== What this task involves ==
The lines to find are those in the entries that hold the word "Some"; copy every one of them.
── Input material
Lemma wp_readsb E H L (Q : superblock → ide D → Prop) c :
  bio_inv c H L → (length H + length L < NBUF)%nat →
  (∀ c', bio_inv c' H L → same_io c c' H → Q (dec_superblock (view c 1)) c') →
  wp E (readsb ROOTDEV) Q c.
Proof.
  intros Hinv Hfree HQ. unfold readsb.
  apply wp_bind. eapply wp_bread; [done|unfold FSSIZE; lia|unfold NBUF in *; lia|by auto|].
  intros i c1 Hinv1 Hh1 Hio1. pose proof Hh1 as (_ & b & Hb & _).
  apply wp_bind. eapply wp_get_buf; [done|].
  rewrite (holds_view _ _ _ _ _ _ Hinv1 Hh1 Hb), (si_view _ _ _ Hio1).
  apply wp_bind. eapply wp_brelse; [done|unfold NBUF in *; lia|]. intros c2 Hinv2 Hio2 _.
  apply wp_ret, HQ; [done|]. by eapply same_io_trans.
Qed.

(** The log the superblock describes. *)
Definition boot_log (sb : superblock) (l : log) : log :=
  set_log_dev ROOTDEV (set_log_size (s32 (sb_nlog sb)) (set_log_start (s32 (sb_logstart sb)) l)).

Lemma wp_initlog E H (Q : unit → lst D → Prop) s :
  bio_inv (lio s) H [] → (length H + 1 < NBUF)%nat →
  let l := boot_log (dec_superblock (view (lio s) 1)) (lg s) in
  log_geom l → disk_ok (log_start l) (log_size l) (view (lio s)) →
  (∀ s' V, log_inv s' H [] →
     io_step (lio s) (lio s') H (recovery_writes (log_start l) (view (lio s))) V →
     log_start (lg s') = log_start l → log_size (lg s') = log_size l → Q tt s') →
  wp E (initlog ROOTDEV) Q s.
Proof.
  intros Hbio Hfree l Hg Hok HQ. unfold initlog. cbn [LOGSIZE BSIZE].
  change (4 + 4 * LOGSIZE >=? BSIZE) with false. cbn iota.
  apply wp_bind, wp_io. eapply wp_readsb; [done|cbn [length]; lia|]. intros c1 Hb1 Hio1.
  apply wp_bind, wp_modify, wp_bind, wp_modify, wp_bind, wp_modify.
  set (s1 := set_lg _ _). assert (lg s1 = l) as Hl by done.
  assert (lio s1 = c1) as Hc by done. assert (∀ k, view (lio s1) k = view (lio s) k) as HV by apply Hio1.
  eapply wp_recover_from_log; [by rewrite Hc|by rewrite Hl|done| |].
  { rewrite Hl. unfold disk_ok. by rewrite HV. }
  rewrite Hl. intros s' V Hinv Hs Hst Hsz.
  apply (HQ s' V); [done| |done|done].
  assert (recovery_writes (log_start l) (view (lio s1)) = recovery_writes (log_start l) (view (lio s))) as Heq.
  { unfold recovery_writes. rewrite HV. f_equal. apply copy_writes_ext. intros; apply HV. }
  rewrite Heq in Hs. exact (io_step_trans _ _ _ _ _ _ _ _ (same_io_step _ _ _ Hio1) Hs).
Qed.

(** ** log_write *)
Lemma wp_log_search E bs t bn (Q : nat → lst D → Prop) s :
  (∀ j b, bs !! j = Some b → lh_block (lg s) !! (t + j)%nat = Some b ∧ 0 ≤ b < FSSIZE) →
  (∀ j, (j < length bs)%nat → bs !! j = Some bn → Q (t + j)%nat s) →
  (bn ∉ bs → Q (t + length bs)%nat s) →
  wp E (log_search (length bs) t bn) Q s.
Proof.
  revert t. induction bs as [|b bs IH]; intros t Hlk H1 H2; cbn [length log_search].
  - apply wp_ret. rewrite <- (Nat.add_0_r t). apply H2. set_solver.
  - destruct (Hlk 0%nat b eq_refl) as [Hb Hr]. rewrite Nat.add_0_r in Hb.
    apply wp_bind. eapply wp_getopt; [done|]. rewrite u32_small by (unfold FSSIZE in *; lia).
    destruct (Z.eqb_spec b bn) as [->|Hne].
    + apply wp_ret. rewrite <- (Nat.add_0_r t). apply H1; [cbn; lia|done].
    + apply IH.
      * intros j b' Hj. replace (S t + j)%nat with (t + S j)%nat by lia. by apply Hlk.
      * intros j Hj Hb'. replace (S t + j)%nat with (t + S j)%nat by lia. apply H1; [cbn; lia|done].
      * intros Hn. replace (S t + length bs)%nat with (t + length (b :: bs))%nat by (cbn; lia).
        apply H2. set_solver.
Qed.

Definition logged (L : list Z) (bn : Z) : list Z := if decide (bn ∈ L) then L else L ++ [bn].

Lemma lh_holds_absorb l L bn t :
  lh_holds l L → length (lh_block l) = 30%nat → L !! t = Some bn →
  lh_holds (set_lh_block (<[t:=bn]> (lh_block l)) l) L.
Proof.
  intros Hh Hlen Ht. pose proof (lh_holds_lookup l L t bn Hh Ht) as Hb.
  rewrite list_insert_id by done. destruct l; exact Hh.
Qed.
────
== Solution ==
  (∀ j b, bs !! j = Some b → lh_block (lg s) !! (t + j)%nat = Some b ∧ 0 ≤ b < FSSIZE) →
  (∀ j, (j < length bs)%nat → bs !! j = Some bn → Q (t + j)%nat s) →
  lh_holds l L → length (lh_block l) = 30%nat → L !! t = Some bn →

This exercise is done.